As luck would have it, Rayudu’s poor form coupled with Rahul hitting his straps in IPL-12 with Kings XI Punjab put him on the flight to London as debate for No. 4 position raged on.
“He was in a good space when he arrived with us (Kings XI). It was a tough start for him but he got into his groove once he found his rhythm in a couple of weeks. He’s a very, very fine player, it was a question of finding his rhythm which probably took a week or so,” Kings XI Punjab coach Mike Hesson told CricketNext about Rahul.
Chairman of selectors MSK Prasad had ear-marked all-rounder Vijay Shankar for the No. 4 position when the World Cup squad was announced last month. But a freak injury in the nets in India’s first practice session in London to Shankar, meant Rahul was slotted into that position for the first warm-up game against New Zealand at the Oval.
Rahul looked pleasing to the eye in his brief stay in the middle against the Kiwis but it’s his explosive ton against Bangladesh that has probably placed him in pole-position to start at No. 4 in India’s opening World Cup fixture against South Africa at Southampton on June 5.
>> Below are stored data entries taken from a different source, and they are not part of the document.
(** What [sort.Slice] promises: the elements are rearranged, and no element
    must sort before its predecessor when [less] is such an order. It does
    not promise a stable sort. *)
Definition sortSliceContract `{GoLibrary} : Prop :=
  forall (A : Type) (less : A -> A -> bool) (l : list A),
    Permutation l (sort_Slice A less l)
    /\ (strictWeakOrder less l ->
        Sorted (fun x y => less y x = false) (sort_Slice A less l)).

(** ** Byte strings (package strings, fmt) *)

Definition asciiSpace (c : ascii) : bool :=
  ((c =? "009") || (c =? "010") || (c =? "011") || (c =? "012")
   || (c =? "013") || (c =? " "))%char.

(** [c >= utf8.RuneSelf]: the byte starts or continues a multi-byte rune. *)
Definition geRuneSelf (c : ascii) : bool :=
  let 'Ascii _ _ _ _ _ _ _ b7 := c in b7.

Fixpoint dropWhile {A} (f : A -> bool) (l : list A) : list A :=
  match l with
  | [] => []
  | x :: l' => if f x then dropWhile f l' else l
  end.

(** The first loop of [strings.TrimSpace]: [s[start:]]. *)
Fixpoint trimStart (s : string) : string :=
  match s with
  | EmptyString => EmptyString
  | String c s' => if asciiSpace c then trimStart s' else s
  end.

(** The second loop: [s[start:stop]], [stop] moved left over ASCII spaces. *)
Definition trimStop (s : string) : string :=
  string_of_list_ascii
    (rev (dropWhile asciiSpace (rev (list_ascii_of_string s)))).

Definition lastByte (s : string) : option ascii :=
  match rev (list_ascii_of_string s) with
  | [] => None
  | c :: _ => Some c
  end.

Definition TrimSpace `{GoLibrary} (s : string) : string :=
  let s1 := trimStart s in
  match s1 with
  | EmptyString => EmptyString
  | String c _ =>
      if geRuneSelf c then strings_TrimFunc_IsSpace s1
      else
        let s2 := trimStop s1 in
        match lastByte s2 with
        | Some d => if geRuneSelf d then strings_TrimRightFunc_IsSpace s2 else s2
        | None => s2
        end
  end.

(** [strings.Split(s, sep)] for a one-byte separator. *)
Fixpoint Split (s : string) (sep : ascii) : list string :=
  match s with
  | EmptyString => [EmptyString]
  | String c s' =>
      if (c =? sep)%char then EmptyString :: Split s' sep
      else
        match Split s' sep with
        | h :: t => String c h :: t
        | [] => [String c EmptyString]
        end
  end.

(** [strings.Index(s, sep)] for a one-byte [sep]: [-1] when absent. *)
Fixpoint Index (s : string) (sep : ascii) : Z :=
  match s with
  | EmptyString => -1
  | String c s' =>
      if (c =? sep)%char then 0
      else let i := Index s' sep in if i <? 0 then -1 else i + 1
  end.

(** [s[n:]] and [s[:n]] for [n] within the string. *)
Fixpoint sliceFrom (n : nat) (s : string) : string :=
  match n, s with
  | S n', String _ s' => sliceFrom n' s'
  | _, _ => s
  end.

Fixpoint sliceTo (n : nat) (s : string) : string :=
  match n, s with
  | S n', String c s' => String c (sliceTo n' s')
  | _, _ => EmptyString
  end.

(** [strings.Join(elems, sep)] *)
Definition Join (elems : list string) (sep : string) : string :=
  String.concat sep elems.

(** [%d] of [fmt.Sprintf] for a non-negative [int]. *)
Definition itoa (n : nat) : string := NilEmpty.string_of_uint (Nat.to_uint n).

Definition newline : string := String "010" EmptyString.
Definition dquote : string := String "034" EmptyString.

(** ** The OpenAI API types the code reads and writes (package go-openai) *)

Module openai.
Record ChatCompletionMessage : Type := {
  Role : string;
  Content : string
}.

Record ChatCompletionRequest : Type := {
  Model : string;
  Messages : list ChatCompletionMessage;
  Temperature : float32
}.

Record ChatCompletionChoice : Type := { Message : ChatCompletionMessage }.

Record ChatCompletionResponse : Type := {
  Choices : list ChatCompletionChoice
}.

Record EmbeddingRequest : Type := {
  Input : list string;
  EmbeddingModel : string
}.

Record Embedding : Type := { Vector : list float32 }.

Record EmbeddingResponse : Type := { Data : list Embedding }.

Definition GPT4oMini : string := "gpt-4o-mini".
Definition SmallEmbedding3 : string := "text-embedding-3-small".

(** The request every prompt of the repository builds: a system and a
    user message, temperature 1. *)
Definition chat (sysPrompt usrPrompt : string) : ChatCompletionRequest :=
  {| Model := GPT4oMini;
     Messages := [ {| Role := "system"; Content := sysPrompt |};
                   {| Role := "user"; Content := usrPrompt |} ];
     Temperature := F32.one |}.

(** [resp.Choices[0].Message.Content] *)
Definition firstContent {S} (resp : ChatCompletionResponse) : M S string :=
  match Choices resp with
  | [] => panic
  | choice :: _ => ret (Content (Message choice))
  end.
End openai.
“Look it’s a very big change, it’s a tough ask for anyone who has batted at the top of the order. A lot of international players have done it the other way around — middle-order player has moved to the top in white-ball cricket with a lot of success.
“Going the other way, very few players have been successful at it. Tom Latham springs to mind. KL is the one who can do it by starting well against both spin and pace. It is a tough ask but he has the skill to do it,” former New Zealand head coach Hesson felt.
“When you bat the top, you can get your innings underway with boundaries. There can be a number of dot balls in between but you can make up for that. KL has the ability to maneuver the ball, if he can add that pace between the wickets and ability to hit gaps for twos — aim being to minimize dots and score off every ball, then he’ll be really successful,” Hesson said.